START Supplied records

Lemma with_parts_insert ads q L :
  with_parts ads (<[q := 1%nat]> L) = <[q := 1%nat]> (with_parts ads L).
Proof.
  assert (Hc : forall a b (m : gmap Z nat),
    <[a := 1%nat]> (<[b := 1%nat]> m) = <[b := 1%nat]> (<[a := 1%nat]> m)).
  { intros a b m. destruct (decide (a = b)) as [->|]; [done|]. by apply insert_insert_ne. }
  induction ads as [|[p str] ads IH]; simpl; [done|]. rewrite IH.
  by rewrite (Hc str q), (Hc p q).
Qed.

Lemma live_lookup (s : St) L p : live s L -> is_Some (objs s !! p) -> is_Some (L !! p).
Proof. intros [_ Hd] Hp. apply elem_of_dom, Hd. by apply elem_of_dom. Qed.

(** One more part in front of a built list. *)
Lemma built_cons (s s' : St) L last st p str a ads x l :
  live s L -> objs s !! last = Some (to_obj (PathPart st 0)) -> last <> 0 ->
  L !! p = None -> L !! str = None -> p <> str -> p <> 0 ->
  let s1 := set_heap s a (link last p st
    (<[p := to_obj (PathPart str 0)]> (<[str := to_obj (pad x)]> (objs s)))) in
  free_blocks s = S (S (free_blocks s1)) ->
  built s1 s' (<[p := 1%nat]> (<[str := 1%nat]> L)) p str ads l ->
  built s s' L last st ((p, str) :: ads) (x :: l).
Proof.
  intros Hl Hlast Hl0 Hp Hstr Hne Hp0 s1 Hfree [Hb1 Hb2 Hb3 Hb4 Hb5 Hb6 Hb7 Hb8].
  assert (HLl : is_Some (L !! last)) by (eapply live_lookup; eauto).
  assert (Hlp : last <> p) by (intros ->; rewrite Hp in HLl; by destruct HLl).
  assert (Hls : last <> str) by (intros ->; rewrite Hstr in HLl; by destruct HLl).
  assert (Hnot : forall q, is_Some (<[p := 1%nat]> (<[str := 1%nat]> L) !! q) -> q ∉ flat ads).
  { intros q [? Hq] Hin. apply Hb6 in Hin. congruence. }
  assert (Hs1 : forall q, objs s1 !! q =
    (<[last := to_obj (PathPart st p)]> (<[p := to_obj (PathPart str 0)]>
      (<[str := to_obj (pad x)]> (objs s)))) !! q).
  { intros q. unfold s1, link. simpl. by destruct (Z.eqb_spec last 0). }
  assert (HnL : last ∉ flat ads).
  { apply Hnot. rewrite !lookup_insert_ne by done. done. }
  assert (HnS : str ∉ flat ads).
  { apply Hnot. rewrite lookup_insert_ne by done. rewrite lookup_insert_eq. by eexists. }
  assert (HnP : p ∉ flat ads).
  { apply Hnot. rewrite lookup_insert_eq. by eexists. }
  split.
  - simpl. by rewrite !with_parts_insert in Hb1.
  - simpl. lia.
  - rewrite Hb5, Hs1 by done. by rewrite lookup_insert_eq.
  - simpl. split; [done|]. split; [done|]. exists (head_addr ads). split; [done|]. split; [|done].
    rewrite Hb5, Hs1 by done. rewrite !lookup_insert_ne by done. apply lookup_insert_eq.
  - intros q Hq Hin. simpl in Hin. apply not_elem_of_cons in Hin as [? Hin].
    apply not_elem_of_cons in Hin as [? Hin]. rewrite Hb5, Hs1 by done.
    by rewrite !lookup_insert_ne by done.
  - intros q Hin. simpl in Hin. apply elem_of_cons in Hin as [->|Hin]; [done|].
    apply elem_of_cons in Hin as [->|Hin]; [done|]. specialize (Hb6 q Hin).
    by apply lookup_insert_None in Hb6 as [[? _]%lookup_insert_None _].
  - simpl. constructor; [|by constructor]. by apply not_elem_of_cons.
  - rewrite Hb8. done.
Qed.

(** The parsing loop behind a linked part. *)
Lemma parse_loop_ok root part text junk s L st f (Q : Z -> St -> Prop) :
  live s L -> objs s !! part = Some (to_obj (PathPart st 0)) -> part <> 0 ->
  Forall CString.nonzero text -> (length text <= 128)%nat ->
  free_blocks s = (2 * length (parts_of text) + S f)%nat ->
  (forall s' ads, built s s' L part st ads (parts_of text) -> Q root s') ->
  wp (loop_m (fun '(part, tmp_path) =>
        if part =? 0 then mret (inr root)
        else r ← parse_path_part part tmp_path; mret (inl r)) (part, text ++ 0 :: junk)) s Q.
Proof.
  intros Hl Hp H0 Hn Hlen Hf HQ.
  apply (wp_loop_idx (fun n '(part, path) s =>
    part = 0 /\ Q root s \/
    part <> 0 /\ exists text L st, path = text ++ 0 :: junk /\ live s L /\
      objs s !! part = Some (to_obj (PathPart st 0)) /\
      Forall CString.nonzero text /\ (length text <= 128)%nat /\ n = S (length text) /\
      free_blocks s = (2 * length (parts_of text) + S f)%nat /\
      (forall s' ads, built s s' L part st ads (parts_of text) -> Q root s'))
    _ (S (length text))); [right; split; [done|]; by exists text, L, st|lia|].
  clear Hl Hp H0 Hn Hlen Hf HQ. clear s part text L st. intros n [part path] s [[-> HQ]|(H0 & text & L & st & -> & Hl & Hp & Hn & Hlen & -> & Hf & HQ)].
  { change (0 =? 0) with true. by apply wp_ret. }
  destruct (Z.eqb_spec part 0); [done|]. apply wp_bind.
  destruct (parts_of text) as [|x l] eqn:Ep; simpl length in Hf.
  - change (2 * 0 + S f)%nat with (S f) in Hf.
    eapply parse_path_part_none; [done|done|done|done|]. intros a path' s' Hl' Hf'. apply wp_ret.
    exists 0%nat. split; [lia|]. left. split; [done|]. apply (HQ s' []).
    split; simpl; try done.
    + unfold free_blocks in *. simpl in *. lia.
    + intros q Hq. by apply not_elem_of_nil in Hq.
    + constructor.
  - replace (2 * S (length l) + S f)%nat with (S (S (2 * length l + S f))) in Hf by lia.
    eapply parse_path_part_some; [done|done|done|done|done|by intros _|].
    intros p str a text' s1 Hl1 Hf1 HLp HLs Hne Hp0 Hn' Hlt Hpt. apply wp_ret.
    exists (S (length text')). split; [lia|]. right. split; [done|].
    exists text', (<[p := 1%nat]> (<[str := 1%nat]> L)), str.
    split; [done|]. split; [done|]. split.
    { subst s1. unfold link. simpl. destruct (Z.eqb_spec part 0); [done|].
      rewrite lookup_insert_ne; [apply lookup_insert_eq|].
      intros ->. assert (is_Some (L !! p)) as [? ?]; [|congruence]. eapply live_lookup; eauto. }
    split; [done|]. split; [lia|]. split; [done|]. rewrite Hpt. split; [done|].
    intros s' ads Hb. apply (HQ s' ((p, str) :: ads)).
    eapply (built_cons s s' L part st p str a ads x l); try done.
    change (free_blocks s = S (S (free_blocks s1))). lia.
Qed.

END Supplied records

* Action item
For this exercise, repeat exactly the lines of the data above from the one with "free_blocks s = S (S (free_blocks s1)) ->" down to the one with "assert (Hnot : forall", both end lines included.

* Worked solution
  free_blocks s = S (S (free_blocks s1)) ->
  built s1 s' (<[p := 1%nat]> (<[str := 1%nat]> L)) p str ads l ->
  built s s' L last st ((p, str) :: ads) (x :: l).
Proof.
  intros Hl Hlast Hl0 Hp Hstr Hne Hp0 s1 Hfree [Hb1 Hb2 Hb3 Hb4 Hb5 Hb6 Hb7 Hb8].
  assert (HLl : is_Some (L !! last)) by (eapply live_lookup; eauto).
  assert (Hlp : last <> p) by (intros ->; rewrite Hp in HLl; by destruct HLl).
  assert (Hls : last <> str) by (intros ->; rewrite Hstr in HLl; by destruct HLl).
  assert (Hnot : forall q, is_Some (<[p := 1%nat]> (<[str := 1%nat]> L) !! q) -> q ∉ flat ads).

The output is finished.